A common question from parents of students in Joi Weir’s junior high class is whether their child is making friends.
The answer is usually no.
The special-education teacher knows that’s not what parents want to hear, but in a school designed to meet the needs of society’s most medically fragile children, it is far more common for students to form bonds with nurses, educational assistants, therapists and teachers, rather than their peers.
Which makes what Weir has witnessed this school year between a few teenage girls even more special. The teens like to leave their classroom with help from an aide and relax across the hall in a dark playroom equipped with special lights, sounds and a cushioned floor and walls. Inside the quiet room, the girls will lie near each other, crawl across one another, roll around and just share each other’s company.

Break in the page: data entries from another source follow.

(** ** Reading *)

Fixpoint denoteFields (h : heap) (fs : list (string * ty)) (vs : list (string * val)) : option (list (string * meaning)) :=
  match fs, vs with
  | [], [] => Some []
  | f :: fs, v :: vs =>
      if f.1 =s v.1 then m ← denote f.2 h v.2; r ← denoteFields h fs vs; Some ((f.1, m) :: r) else None
  | _, _ => None
  end.

Lemma denote_struct fs h vs :
  denote (TStruct fs) h (VStruct vs) =
    r ← denoteFields h fs vs; Some (DStruct (prod_map id fst <$> r), ⋃ (snd <$> r.*2)).
Proof.
  cbn [denote]. match goal with |- (?a ≫= _) = _ => assert (a = denoteFields h fs vs) as ->; [|done] end.
  revert vs. induction fs as [|f fs IH]; intros [|v vs]; try done. simpl. by rewrite IH.
Qed.

Lemma mapM_frame {A B} (f g : A → option B) l r :
  mapM f l = Some r → (∀ x y, f x = Some y → y ∈ r → g x = Some y) → mapM g l = Some r.
Proof.
  rewrite !mapM_Some. induction 1 as [|x y l r Hxy _ IH]; intros Hg; constructor.
  - apply Hg; [done|left].
  - apply IH. intros a b Hab Hb. apply Hg; [done|by right].
Qed.

Definition agree (X : gset loc) (h h' : heap) : Prop := ∀ l, l ∈ X → h' !! l = h !! l.
(* ===== verification/NutanixTypes.v ===== *)
(** * Data of the Nutanix API (internal/nutanix/types.go)

    One record per struct, with the struct's fields; a pointer field is an
    [option], a slice is a [list], integers are [Z]. *)

From S2P Require Import Prelude.

(** ** Power states *)

Definition PowerState := string.
Definition PowerStateOn : PowerState := "ON".
Definition PowerStateOff : PowerState := "OFF".

(** ** Entities *)

Record Reference := mkReference { Reference_ExtID : string; Reference_Name : string }.

Record DiskAddress := mkDiskAddress { DiskAddress_BusType : string; DiskAddress_Index : Z }.

Record DiskBackingInfo := mkDiskBackingInfo {
  Backing_VMDiskUUID : string;
  Backing_StorageContainerRef : option Reference;
  Backing_DiskSizeBytes : Z
}.

Record Disk := mkDisk {
  Disk_ExtID : string;
  Disk_DiskAddress : option DiskAddress;
  Disk_BackingInfo : option DiskBackingInfo;
  Disk_DiskSizeBytes : Z;
  Disk_DeviceType : string
}.

Record IPAddress := mkIPAddress { IPAddress_IP : string; IPAddress_Type : string }.

Record NIC := mkNIC {
  NIC_ExtID : string;
  NIC_NetworkRef : option Reference;
  NIC_NicType : string;
  NIC_MacAddress : string;
  NIC_IPAddresses : list IPAddress
}.

Record BootConfig := mkBootConfig { Boot_BootType : string; Boot_BootOrder : list string }.

Record GPU := mkGPU { GPU_Mode : string; GPU_DeviceID : Z; GPU_Vendor : string }.

Record VM := mkVM {
  VM_ExtID : string;
  VM_Name : string;
  VM_Description : string;
  VM_PowerState : string;
  VM_NumSockets : Z;
  VM_NumCoresPerSocket : Z;
  VM_NumThreadsPerCore : Z;
  VM_MemorySizeBytes : Z;
  VM_MachineType : string;
  VM_BootConfig : option BootConfig;
  VM_Disks : list Disk;
  VM_Nics : list NIC;
  VM_Gpus : list GPU;
  VM_Cluster : option Reference
}.

Record Subnet := mkSubnet {
  Subnet_ExtID : string; Subnet_Name : string; Subnet_VlanID : Z; Subnet_SubnetType : string }.

Record StorageContainer := mkStorageContainer {
  StorageContainer_UUID : string; StorageContainer_Name : string }.

Record ClusterNetwork := mkClusterNetwork {
  Net_ExternalAddress : string; Net_ExternalDataServicesIP : string }.

Record Cluster := mkCluster {
  Cluster_ExtID : string; Cluster_Name : string; Cluster_Network : option ClusterNetwork }.

Record RecoveryPoint := mkRecoveryPoint {
  RP_ExtID : string; RP_Name : string; RP_Status : string; RP_VMExtID : string;
  RP_ExpirationTime : string; RP_RecoveryPointType : string }.

Record Image := mkImage {
  Image_ExtID : string; Image_Name : string; Image_Type : string; Image_SizeBytes : Z; Image_SourceURI : string }.

(** ** Asynchronous tasks *)

Record TaskError := mkTaskError { TaskError_Message : string }.

Record TaskEntity := mkTaskEntity { TaskEntity_ExtID : string; TaskEntity_Rel : string }.

Record Task := mkTask {
  Task_ExtID : string;
  Task_Status : string;
  Task_OperationType : string;
  Task_PercentComplete : Z;
  Task_ErrorMessages : list TaskError;
  Task_EntitiesAffected : list TaskEntity
}.

(** Paging information of a list response. *)
Record ListMetadata := mkListMetadata { Meta_TotalAvailableResults : Z; Meta_Offset : Z }.

(** ** Changed block tracking *)

Record CBTClusterInfo := mkCBTClusterInfo { CBT_PrismElementURL : string; CBT_JWTToken : string }.

Record ChangedRegion := mkChangedRegion { Region_Offset : Z; Region_Length : Z }.

Record ChangedRegions := mkChangedRegions {
  Regions_Regions : list ChangedRegion; Regions_NextOffset : option Z }.

#[global] Instance Reference_eq_dec : EqDecision Reference.
Proof. solve_decision. Defined.
#[global] Instance ChangedRegion_eq_dec : EqDecision ChangedRegion.
Proof. solve_decision. Defined.

(** ** Client configuration (client.go) *)

Record ClientConfig := mkClientConfig {
  Config_Host : string;
  Config_Username : string;
  Config_Password : string;
  Config_InsecureSkipVerify : bool;
  Config_CACert : string;
  Config_Timeout : Z;
  Config_MaxRetries : Z;
  Config_DisableKeepAlives : bool
}.

(** The configuration the controllers build: the other fields keep their zero value. *)
Definition providerConfig (host username password : string) (insecure : bool) : ClientConfig :=
  mkClientConfig host username password insecure "" 0 0 false.

(** A [NutanixClient] value: which connection a call goes through. *)
Record NutanixClient := mkNutanixClient { Client_Config : ClientConfig }.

“They like to hang out like junior high girls do,” Weir said. “It’s so great that they’re forming friendships. It might not be friendships that we traditionally think of, but they’re forming bonds there.”
Weir is a teacher at Emily Follensbee School, where traditional assumptions about school are off the table. Many students can’t walk or talk. Instead of gangs of girls gossiping in corridors between classes, the hallways are lined with elaborate wheelchairs. Aides push students on specially designed trikes and bikes through the school’s sunny atrium to a swimming pool inside the building.
Junior high classrooms contain changing tables and bright charts depicting the weather and days of the week.
Class sizes average eight students and instead of math, science or social studies, students learn “maintenance of physical status” and daily living skills. The Calgary Board of Education school serves 88 students — ranging in age from toddlers to teens — with multiple, complex learning needs, including cognitive and physical disabilities.
At the southwest school overlooking the Elbow River, classes regularly venture into the surrounding sprawling parkland to absorb nature.
But inside, a favourite hideaway for students and staff is the small, dark, windowless sensory room. The space includes an area with specialized light and sound equipment, and an adjoining soft playroom where Weir has delighted in watching friendships form.
The room inspires students to interact with their environment and helps their personalities emerge. First developed in the 1970s in the Netherlands, a sensory room offers both stimulation and relaxation to children — and adults — with disabilities by using lighting effects, tactile surfaces and sounds to excite the senses.
Teachers and aides learn quickly what part of the room each student likes best by observing facial expressions and body language. Some kids are drawn to the fibre-optic lights, others want to touch the bubble tube. Some students just want to hang out and snuggle, while others love the carpet that plays music.
Nick van Roijen, an 11-year-old who is blind and unable to walk or speak, is hoisted from a sling by two staff members and placed on a platform that gently shakes. As his body rocks back and forth, a smile spreads across the boy’s face.
Nearby, 13-year-old Cally Burt makes a beeline for a mirror on the wall, where she lingers, admiring her reflection. Eventually, she turns her interest to a tall bubble tube that changes colours when she slaps buttons on a large portable box. When an educational assistant wraps a handful of colourful fibre-optic lights around the girl’s arms, her contagious giggles break the room’s silence.
It’s a typical afternoon in the sensory room.